▶ **Your task**: Transcribe, word for word and without additions, each line below from the one containing "(disabled while [isLoading]), leaves" through the one containing "Forall (λ e, Typ e ≠", both ends included.

----

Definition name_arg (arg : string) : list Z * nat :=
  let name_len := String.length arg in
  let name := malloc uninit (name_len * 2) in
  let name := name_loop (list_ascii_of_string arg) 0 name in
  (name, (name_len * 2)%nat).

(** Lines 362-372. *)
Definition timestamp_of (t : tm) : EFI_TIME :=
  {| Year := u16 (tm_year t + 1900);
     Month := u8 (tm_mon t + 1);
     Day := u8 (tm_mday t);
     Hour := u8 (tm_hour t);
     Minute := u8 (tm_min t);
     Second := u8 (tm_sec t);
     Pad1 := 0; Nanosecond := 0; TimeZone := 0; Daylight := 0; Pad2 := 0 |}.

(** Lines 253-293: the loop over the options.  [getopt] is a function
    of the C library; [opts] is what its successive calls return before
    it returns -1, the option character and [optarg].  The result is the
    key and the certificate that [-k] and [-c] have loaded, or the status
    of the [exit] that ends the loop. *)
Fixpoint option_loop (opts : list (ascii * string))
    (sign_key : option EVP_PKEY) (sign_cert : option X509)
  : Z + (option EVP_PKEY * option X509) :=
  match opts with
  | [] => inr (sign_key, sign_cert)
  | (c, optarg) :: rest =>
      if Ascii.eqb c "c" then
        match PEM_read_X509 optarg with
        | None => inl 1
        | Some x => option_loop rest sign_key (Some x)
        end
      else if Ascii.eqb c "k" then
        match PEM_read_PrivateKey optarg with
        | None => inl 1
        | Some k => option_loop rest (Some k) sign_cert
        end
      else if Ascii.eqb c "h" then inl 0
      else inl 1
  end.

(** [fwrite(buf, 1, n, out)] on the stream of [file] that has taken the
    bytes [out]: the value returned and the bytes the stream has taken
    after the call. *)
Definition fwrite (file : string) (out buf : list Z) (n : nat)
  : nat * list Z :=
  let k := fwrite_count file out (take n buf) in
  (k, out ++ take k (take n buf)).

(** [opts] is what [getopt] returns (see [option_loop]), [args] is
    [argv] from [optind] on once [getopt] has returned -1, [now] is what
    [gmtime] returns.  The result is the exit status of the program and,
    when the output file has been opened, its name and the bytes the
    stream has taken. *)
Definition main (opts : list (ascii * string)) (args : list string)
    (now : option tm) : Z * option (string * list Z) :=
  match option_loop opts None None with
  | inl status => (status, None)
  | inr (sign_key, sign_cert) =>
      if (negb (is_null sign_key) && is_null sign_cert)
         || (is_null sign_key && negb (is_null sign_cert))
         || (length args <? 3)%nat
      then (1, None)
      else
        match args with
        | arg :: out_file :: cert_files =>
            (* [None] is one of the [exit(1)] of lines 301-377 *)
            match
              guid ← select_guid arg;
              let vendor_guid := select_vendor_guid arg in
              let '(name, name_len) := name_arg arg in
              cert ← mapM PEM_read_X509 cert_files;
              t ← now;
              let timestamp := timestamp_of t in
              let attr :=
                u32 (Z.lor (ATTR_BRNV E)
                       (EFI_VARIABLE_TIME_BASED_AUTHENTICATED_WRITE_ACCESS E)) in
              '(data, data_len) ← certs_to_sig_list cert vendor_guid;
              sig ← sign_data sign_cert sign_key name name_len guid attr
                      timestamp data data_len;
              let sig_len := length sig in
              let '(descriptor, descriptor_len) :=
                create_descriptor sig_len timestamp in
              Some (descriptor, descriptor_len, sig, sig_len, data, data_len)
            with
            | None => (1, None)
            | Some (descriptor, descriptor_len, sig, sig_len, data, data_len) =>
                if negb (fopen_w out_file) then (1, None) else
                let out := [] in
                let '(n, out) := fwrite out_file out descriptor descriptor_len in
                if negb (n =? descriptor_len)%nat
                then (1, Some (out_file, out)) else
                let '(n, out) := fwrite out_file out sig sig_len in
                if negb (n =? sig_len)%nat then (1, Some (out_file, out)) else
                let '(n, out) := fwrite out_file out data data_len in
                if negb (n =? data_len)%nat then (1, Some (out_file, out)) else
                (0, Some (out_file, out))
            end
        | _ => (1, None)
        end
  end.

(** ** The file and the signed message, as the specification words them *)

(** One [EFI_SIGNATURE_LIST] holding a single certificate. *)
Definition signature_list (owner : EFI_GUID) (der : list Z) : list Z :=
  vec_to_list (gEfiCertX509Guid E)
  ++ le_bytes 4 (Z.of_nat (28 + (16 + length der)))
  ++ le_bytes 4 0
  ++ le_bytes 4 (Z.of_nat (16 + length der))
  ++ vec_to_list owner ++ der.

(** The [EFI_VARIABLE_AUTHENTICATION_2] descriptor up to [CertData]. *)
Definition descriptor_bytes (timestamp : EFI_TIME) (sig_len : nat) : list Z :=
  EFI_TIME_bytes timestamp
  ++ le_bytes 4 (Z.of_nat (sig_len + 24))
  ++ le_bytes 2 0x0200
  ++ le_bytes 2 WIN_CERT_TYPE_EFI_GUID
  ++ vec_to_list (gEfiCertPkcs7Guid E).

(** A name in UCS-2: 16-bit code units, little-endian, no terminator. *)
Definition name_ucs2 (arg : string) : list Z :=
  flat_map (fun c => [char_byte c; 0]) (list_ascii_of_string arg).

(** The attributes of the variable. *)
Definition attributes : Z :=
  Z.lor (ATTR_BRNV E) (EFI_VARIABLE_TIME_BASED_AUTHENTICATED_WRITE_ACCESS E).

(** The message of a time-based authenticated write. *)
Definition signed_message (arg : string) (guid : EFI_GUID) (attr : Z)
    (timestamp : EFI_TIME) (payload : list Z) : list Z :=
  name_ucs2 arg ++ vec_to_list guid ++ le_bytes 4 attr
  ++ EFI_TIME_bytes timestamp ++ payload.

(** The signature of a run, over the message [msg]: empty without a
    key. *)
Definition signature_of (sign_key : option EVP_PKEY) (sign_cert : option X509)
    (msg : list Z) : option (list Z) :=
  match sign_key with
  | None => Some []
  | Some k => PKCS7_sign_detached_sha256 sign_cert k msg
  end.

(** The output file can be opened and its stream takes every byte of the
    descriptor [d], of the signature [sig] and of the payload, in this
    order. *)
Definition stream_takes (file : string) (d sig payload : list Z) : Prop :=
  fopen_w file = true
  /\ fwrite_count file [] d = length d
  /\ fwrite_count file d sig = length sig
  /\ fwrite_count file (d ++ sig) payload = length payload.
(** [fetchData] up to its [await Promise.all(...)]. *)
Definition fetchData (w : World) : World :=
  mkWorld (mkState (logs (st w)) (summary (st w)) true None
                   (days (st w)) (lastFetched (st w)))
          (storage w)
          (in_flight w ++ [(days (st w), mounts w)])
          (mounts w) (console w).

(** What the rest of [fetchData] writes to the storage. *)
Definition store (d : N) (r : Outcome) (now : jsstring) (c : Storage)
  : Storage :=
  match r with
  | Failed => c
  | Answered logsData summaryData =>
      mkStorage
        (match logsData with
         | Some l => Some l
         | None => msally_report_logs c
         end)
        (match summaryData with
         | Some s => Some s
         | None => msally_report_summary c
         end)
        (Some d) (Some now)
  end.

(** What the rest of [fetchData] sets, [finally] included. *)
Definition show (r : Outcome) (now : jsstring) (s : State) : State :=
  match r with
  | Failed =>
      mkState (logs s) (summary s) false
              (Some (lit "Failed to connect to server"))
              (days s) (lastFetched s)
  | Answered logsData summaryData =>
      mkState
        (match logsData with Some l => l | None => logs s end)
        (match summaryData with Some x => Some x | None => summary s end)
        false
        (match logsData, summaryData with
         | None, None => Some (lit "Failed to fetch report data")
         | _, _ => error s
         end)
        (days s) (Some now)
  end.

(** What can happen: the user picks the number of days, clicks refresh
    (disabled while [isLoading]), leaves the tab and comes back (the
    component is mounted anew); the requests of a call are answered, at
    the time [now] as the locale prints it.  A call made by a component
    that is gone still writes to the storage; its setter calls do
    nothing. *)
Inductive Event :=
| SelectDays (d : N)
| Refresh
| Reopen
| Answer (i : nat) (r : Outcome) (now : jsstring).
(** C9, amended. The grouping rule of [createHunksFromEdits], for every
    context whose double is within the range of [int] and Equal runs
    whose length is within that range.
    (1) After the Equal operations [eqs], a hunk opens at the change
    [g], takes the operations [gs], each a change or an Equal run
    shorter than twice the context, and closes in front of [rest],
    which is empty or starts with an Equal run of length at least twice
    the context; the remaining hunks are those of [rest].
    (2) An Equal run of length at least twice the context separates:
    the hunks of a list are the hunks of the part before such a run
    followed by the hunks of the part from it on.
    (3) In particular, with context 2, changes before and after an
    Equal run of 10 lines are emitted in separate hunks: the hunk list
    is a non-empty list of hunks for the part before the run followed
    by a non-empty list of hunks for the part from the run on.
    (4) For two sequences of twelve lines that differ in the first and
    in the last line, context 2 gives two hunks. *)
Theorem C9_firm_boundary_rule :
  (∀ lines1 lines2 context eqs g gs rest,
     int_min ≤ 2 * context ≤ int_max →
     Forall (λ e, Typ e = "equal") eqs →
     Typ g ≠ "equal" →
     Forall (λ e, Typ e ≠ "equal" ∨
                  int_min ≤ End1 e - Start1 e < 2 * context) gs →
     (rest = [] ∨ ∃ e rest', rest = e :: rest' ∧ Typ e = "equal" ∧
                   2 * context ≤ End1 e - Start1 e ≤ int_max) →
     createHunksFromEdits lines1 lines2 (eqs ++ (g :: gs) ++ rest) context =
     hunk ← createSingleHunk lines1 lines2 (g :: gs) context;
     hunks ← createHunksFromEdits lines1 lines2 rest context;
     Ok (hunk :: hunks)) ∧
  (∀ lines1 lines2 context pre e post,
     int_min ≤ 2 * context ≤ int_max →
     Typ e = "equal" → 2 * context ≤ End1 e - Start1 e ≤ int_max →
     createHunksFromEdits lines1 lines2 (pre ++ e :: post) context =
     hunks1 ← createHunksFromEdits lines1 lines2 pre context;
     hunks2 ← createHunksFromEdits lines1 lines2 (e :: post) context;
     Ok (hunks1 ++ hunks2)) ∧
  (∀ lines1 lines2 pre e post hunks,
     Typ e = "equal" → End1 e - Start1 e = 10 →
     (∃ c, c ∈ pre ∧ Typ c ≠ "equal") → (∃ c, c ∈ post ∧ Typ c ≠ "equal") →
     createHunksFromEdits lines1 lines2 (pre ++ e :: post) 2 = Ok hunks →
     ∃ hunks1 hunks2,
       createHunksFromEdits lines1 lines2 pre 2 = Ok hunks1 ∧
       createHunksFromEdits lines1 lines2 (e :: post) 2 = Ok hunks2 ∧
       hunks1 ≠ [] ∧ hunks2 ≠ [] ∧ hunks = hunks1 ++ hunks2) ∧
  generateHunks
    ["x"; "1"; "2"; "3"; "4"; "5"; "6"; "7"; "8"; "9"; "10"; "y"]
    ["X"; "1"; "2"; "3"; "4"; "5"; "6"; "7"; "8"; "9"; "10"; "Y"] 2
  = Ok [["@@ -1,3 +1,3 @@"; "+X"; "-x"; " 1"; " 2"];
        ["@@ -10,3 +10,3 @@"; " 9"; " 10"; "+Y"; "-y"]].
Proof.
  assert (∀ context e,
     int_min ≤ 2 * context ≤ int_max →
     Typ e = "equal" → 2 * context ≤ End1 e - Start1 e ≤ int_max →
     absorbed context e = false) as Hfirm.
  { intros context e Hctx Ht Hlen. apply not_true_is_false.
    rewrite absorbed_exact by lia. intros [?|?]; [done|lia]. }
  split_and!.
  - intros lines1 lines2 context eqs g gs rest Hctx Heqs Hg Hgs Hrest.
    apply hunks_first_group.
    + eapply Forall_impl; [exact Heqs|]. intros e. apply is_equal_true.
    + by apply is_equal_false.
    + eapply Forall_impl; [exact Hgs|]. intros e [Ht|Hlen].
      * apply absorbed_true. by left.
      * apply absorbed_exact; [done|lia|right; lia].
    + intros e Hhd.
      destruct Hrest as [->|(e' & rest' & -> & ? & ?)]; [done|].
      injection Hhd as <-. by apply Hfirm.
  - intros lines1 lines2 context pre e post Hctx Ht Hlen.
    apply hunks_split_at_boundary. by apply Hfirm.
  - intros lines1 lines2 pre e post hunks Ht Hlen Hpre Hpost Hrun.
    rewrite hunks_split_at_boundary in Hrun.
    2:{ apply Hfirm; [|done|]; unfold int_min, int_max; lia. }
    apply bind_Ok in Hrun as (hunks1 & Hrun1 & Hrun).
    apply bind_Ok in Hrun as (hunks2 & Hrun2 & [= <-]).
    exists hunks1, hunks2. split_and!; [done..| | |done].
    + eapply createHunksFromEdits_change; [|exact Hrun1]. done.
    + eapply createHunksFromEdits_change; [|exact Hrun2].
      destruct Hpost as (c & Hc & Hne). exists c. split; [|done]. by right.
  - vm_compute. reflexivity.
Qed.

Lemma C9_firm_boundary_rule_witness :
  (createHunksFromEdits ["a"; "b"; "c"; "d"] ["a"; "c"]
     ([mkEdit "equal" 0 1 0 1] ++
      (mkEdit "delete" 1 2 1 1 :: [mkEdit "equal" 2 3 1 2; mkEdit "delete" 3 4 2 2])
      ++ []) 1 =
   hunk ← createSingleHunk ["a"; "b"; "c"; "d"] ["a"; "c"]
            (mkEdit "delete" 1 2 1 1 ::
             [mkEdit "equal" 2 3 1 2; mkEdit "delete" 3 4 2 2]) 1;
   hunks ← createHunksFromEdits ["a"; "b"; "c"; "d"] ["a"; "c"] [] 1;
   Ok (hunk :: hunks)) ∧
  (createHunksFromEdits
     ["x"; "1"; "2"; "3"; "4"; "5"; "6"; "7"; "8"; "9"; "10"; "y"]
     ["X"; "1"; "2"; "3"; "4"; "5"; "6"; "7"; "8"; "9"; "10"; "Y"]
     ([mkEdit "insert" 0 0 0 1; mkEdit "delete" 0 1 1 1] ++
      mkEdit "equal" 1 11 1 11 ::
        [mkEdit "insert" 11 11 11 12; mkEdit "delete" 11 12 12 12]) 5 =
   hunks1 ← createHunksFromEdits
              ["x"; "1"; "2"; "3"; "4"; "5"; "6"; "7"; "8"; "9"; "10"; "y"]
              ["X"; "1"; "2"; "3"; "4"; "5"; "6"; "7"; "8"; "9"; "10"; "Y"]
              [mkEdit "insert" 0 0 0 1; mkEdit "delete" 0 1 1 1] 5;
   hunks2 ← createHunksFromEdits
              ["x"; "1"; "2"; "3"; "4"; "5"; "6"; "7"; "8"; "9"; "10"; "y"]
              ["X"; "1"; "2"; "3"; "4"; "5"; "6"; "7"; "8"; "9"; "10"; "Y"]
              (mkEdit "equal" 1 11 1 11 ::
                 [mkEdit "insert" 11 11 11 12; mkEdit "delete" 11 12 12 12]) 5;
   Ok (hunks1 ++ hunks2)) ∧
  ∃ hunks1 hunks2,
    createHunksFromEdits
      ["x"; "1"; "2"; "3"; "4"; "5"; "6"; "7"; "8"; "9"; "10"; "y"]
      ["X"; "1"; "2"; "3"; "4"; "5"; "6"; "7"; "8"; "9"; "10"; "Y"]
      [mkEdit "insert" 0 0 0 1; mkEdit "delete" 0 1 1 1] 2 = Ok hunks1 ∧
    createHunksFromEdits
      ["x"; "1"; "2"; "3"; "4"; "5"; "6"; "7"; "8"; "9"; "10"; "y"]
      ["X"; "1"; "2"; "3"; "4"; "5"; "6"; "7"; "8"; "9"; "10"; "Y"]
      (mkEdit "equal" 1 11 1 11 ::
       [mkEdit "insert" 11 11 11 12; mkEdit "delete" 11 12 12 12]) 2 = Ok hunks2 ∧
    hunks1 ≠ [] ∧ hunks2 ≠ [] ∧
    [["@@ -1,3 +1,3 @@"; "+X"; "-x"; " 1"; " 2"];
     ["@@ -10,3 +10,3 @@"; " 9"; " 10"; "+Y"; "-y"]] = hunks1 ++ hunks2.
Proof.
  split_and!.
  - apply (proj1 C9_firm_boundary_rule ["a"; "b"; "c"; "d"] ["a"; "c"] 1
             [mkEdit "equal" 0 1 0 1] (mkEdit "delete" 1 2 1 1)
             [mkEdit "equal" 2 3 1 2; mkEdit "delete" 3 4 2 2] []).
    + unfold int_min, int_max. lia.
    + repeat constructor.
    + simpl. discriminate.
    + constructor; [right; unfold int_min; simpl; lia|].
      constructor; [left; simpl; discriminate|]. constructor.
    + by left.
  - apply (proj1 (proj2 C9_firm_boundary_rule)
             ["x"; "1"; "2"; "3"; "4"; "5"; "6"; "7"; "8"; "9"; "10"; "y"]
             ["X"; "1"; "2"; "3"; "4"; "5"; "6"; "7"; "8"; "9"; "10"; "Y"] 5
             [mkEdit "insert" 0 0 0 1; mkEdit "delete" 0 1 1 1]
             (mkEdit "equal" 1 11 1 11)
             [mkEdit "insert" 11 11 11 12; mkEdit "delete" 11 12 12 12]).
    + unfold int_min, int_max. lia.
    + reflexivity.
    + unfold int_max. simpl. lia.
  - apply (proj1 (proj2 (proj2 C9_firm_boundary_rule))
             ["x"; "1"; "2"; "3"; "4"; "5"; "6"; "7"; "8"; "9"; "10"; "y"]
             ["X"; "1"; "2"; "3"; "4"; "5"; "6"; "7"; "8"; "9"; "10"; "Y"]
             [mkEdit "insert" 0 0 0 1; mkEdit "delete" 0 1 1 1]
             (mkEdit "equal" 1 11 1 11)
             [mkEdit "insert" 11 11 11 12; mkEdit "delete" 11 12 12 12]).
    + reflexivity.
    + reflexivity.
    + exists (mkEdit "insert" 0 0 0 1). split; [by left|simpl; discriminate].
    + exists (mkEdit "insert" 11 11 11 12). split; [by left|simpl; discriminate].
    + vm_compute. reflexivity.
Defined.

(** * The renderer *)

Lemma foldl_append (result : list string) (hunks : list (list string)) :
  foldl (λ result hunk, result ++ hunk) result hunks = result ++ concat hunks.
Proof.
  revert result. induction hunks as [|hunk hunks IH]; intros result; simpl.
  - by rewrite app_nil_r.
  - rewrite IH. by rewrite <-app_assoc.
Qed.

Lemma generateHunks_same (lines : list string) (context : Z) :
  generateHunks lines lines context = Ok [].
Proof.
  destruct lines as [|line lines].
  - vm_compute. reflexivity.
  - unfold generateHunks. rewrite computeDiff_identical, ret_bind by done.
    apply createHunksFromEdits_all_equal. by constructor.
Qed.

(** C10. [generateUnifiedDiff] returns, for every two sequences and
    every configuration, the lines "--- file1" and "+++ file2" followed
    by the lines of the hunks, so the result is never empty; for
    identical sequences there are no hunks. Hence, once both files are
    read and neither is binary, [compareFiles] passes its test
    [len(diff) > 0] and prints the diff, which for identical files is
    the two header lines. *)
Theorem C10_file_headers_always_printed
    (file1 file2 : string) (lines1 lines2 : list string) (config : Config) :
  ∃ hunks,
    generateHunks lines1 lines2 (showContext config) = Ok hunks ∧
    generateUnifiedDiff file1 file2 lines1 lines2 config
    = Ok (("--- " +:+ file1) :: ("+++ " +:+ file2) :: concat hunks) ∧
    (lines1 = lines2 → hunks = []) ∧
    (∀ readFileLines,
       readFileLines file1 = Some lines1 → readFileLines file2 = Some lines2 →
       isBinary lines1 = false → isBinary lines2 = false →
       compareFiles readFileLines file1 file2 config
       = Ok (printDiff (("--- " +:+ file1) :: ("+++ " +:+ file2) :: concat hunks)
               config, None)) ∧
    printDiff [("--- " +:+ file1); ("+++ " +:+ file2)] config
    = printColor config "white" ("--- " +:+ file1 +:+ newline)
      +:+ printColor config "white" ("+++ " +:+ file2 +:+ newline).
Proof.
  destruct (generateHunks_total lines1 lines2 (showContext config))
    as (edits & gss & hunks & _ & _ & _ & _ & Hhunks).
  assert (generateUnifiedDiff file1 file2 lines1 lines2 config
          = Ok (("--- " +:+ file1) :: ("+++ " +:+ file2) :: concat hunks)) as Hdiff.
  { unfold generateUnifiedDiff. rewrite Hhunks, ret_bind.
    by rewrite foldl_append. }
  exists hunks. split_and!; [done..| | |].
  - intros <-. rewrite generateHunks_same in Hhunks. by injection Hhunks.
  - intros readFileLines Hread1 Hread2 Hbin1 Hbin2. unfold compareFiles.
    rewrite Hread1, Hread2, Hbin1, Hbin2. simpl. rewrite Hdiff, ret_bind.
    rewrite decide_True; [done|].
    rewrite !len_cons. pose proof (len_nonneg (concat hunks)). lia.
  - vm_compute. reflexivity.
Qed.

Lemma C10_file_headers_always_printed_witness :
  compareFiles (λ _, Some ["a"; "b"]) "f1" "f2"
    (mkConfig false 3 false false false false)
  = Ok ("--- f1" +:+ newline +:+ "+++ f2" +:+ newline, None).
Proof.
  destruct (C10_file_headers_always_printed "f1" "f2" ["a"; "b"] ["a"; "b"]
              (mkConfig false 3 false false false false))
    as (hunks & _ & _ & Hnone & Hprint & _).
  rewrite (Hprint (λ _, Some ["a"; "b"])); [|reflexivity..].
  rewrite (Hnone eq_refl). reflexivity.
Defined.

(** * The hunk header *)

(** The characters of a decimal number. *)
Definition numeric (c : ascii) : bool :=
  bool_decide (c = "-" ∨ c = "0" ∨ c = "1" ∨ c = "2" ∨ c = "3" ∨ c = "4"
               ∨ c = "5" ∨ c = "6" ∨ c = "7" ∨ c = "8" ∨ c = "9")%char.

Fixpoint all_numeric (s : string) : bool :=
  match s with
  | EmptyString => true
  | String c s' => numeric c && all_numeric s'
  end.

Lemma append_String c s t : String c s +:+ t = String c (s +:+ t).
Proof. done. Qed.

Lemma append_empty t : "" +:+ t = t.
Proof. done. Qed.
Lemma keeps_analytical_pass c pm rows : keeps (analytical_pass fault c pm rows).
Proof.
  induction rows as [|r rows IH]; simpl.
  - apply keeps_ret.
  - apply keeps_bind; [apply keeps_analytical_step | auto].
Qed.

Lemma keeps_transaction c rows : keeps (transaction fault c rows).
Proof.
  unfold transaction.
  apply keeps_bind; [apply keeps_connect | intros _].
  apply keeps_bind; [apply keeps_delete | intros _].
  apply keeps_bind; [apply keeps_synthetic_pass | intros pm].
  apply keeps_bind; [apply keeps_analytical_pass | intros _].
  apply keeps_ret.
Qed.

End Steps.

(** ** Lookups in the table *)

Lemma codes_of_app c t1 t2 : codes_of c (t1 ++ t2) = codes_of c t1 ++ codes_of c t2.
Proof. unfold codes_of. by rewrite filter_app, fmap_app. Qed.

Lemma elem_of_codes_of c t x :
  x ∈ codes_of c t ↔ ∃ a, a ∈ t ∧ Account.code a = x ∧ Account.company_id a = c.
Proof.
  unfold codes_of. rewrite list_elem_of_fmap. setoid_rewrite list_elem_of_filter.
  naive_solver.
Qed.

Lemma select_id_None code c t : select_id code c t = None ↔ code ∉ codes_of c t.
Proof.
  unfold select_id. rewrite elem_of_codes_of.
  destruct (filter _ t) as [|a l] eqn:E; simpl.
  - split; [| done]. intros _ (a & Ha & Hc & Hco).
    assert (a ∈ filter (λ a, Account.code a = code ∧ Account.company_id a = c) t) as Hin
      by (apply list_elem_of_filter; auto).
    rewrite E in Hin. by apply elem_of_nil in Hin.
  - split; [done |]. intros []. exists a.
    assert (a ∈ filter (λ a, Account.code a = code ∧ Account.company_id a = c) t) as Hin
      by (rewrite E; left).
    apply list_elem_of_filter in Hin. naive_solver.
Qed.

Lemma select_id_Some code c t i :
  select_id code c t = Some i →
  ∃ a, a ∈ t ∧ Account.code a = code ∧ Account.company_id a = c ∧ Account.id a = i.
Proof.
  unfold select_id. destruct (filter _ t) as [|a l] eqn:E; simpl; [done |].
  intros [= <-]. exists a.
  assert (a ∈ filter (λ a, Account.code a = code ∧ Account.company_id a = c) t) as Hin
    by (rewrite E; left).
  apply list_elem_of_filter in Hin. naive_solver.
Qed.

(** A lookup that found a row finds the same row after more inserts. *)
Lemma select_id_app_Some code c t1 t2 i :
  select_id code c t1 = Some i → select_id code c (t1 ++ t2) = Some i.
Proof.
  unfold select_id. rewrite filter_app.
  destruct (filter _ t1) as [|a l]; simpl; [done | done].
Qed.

----

▶ **Task solution**:
    (disabled while [isLoading]), leaves the tab and comes back (the
    component is mounted anew); the requests of a call are answered, at
    the time [now] as the locale prints it.  A call made by a component
    that is gone still writes to the storage; its setter calls do
    nothing. *)
Inductive Event :=
| SelectDays (d : N)
| Refresh
| Reopen
| Answer (i : nat) (r : Outcome) (now : jsstring).
(** C9, amended. The grouping rule of [createHunksFromEdits], for every
    context whose double is within the range of [int] and Equal runs
    whose length is within that range.
    (1) After the Equal operations [eqs], a hunk opens at the change
    [g], takes the operations [gs], each a change or an Equal run
    shorter than twice the context, and closes in front of [rest],
    which is empty or starts with an Equal run of length at least twice
    the context; the remaining hunks are those of [rest].
    (2) An Equal run of length at least twice the context separates:
    the hunks of a list are the hunks of the part before such a run
    followed by the hunks of the part from it on.
    (3) In particular, with context 2, changes before and after an
    Equal run of 10 lines are emitted in separate hunks: the hunk list
    is a non-empty list of hunks for the part before the run followed
    by a non-empty list of hunks for the part from the run on.
    (4) For two sequences of twelve lines that differ in the first and
    in the last line, context 2 gives two hunks. *)
Theorem C9_firm_boundary_rule :
  (∀ lines1 lines2 context eqs g gs rest,
     int_min ≤ 2 * context ≤ int_max →
     Forall (λ e, Typ e = "equal") eqs →
     Typ g ≠ "equal" →
     Forall (λ e, Typ e ≠ "equal" ∨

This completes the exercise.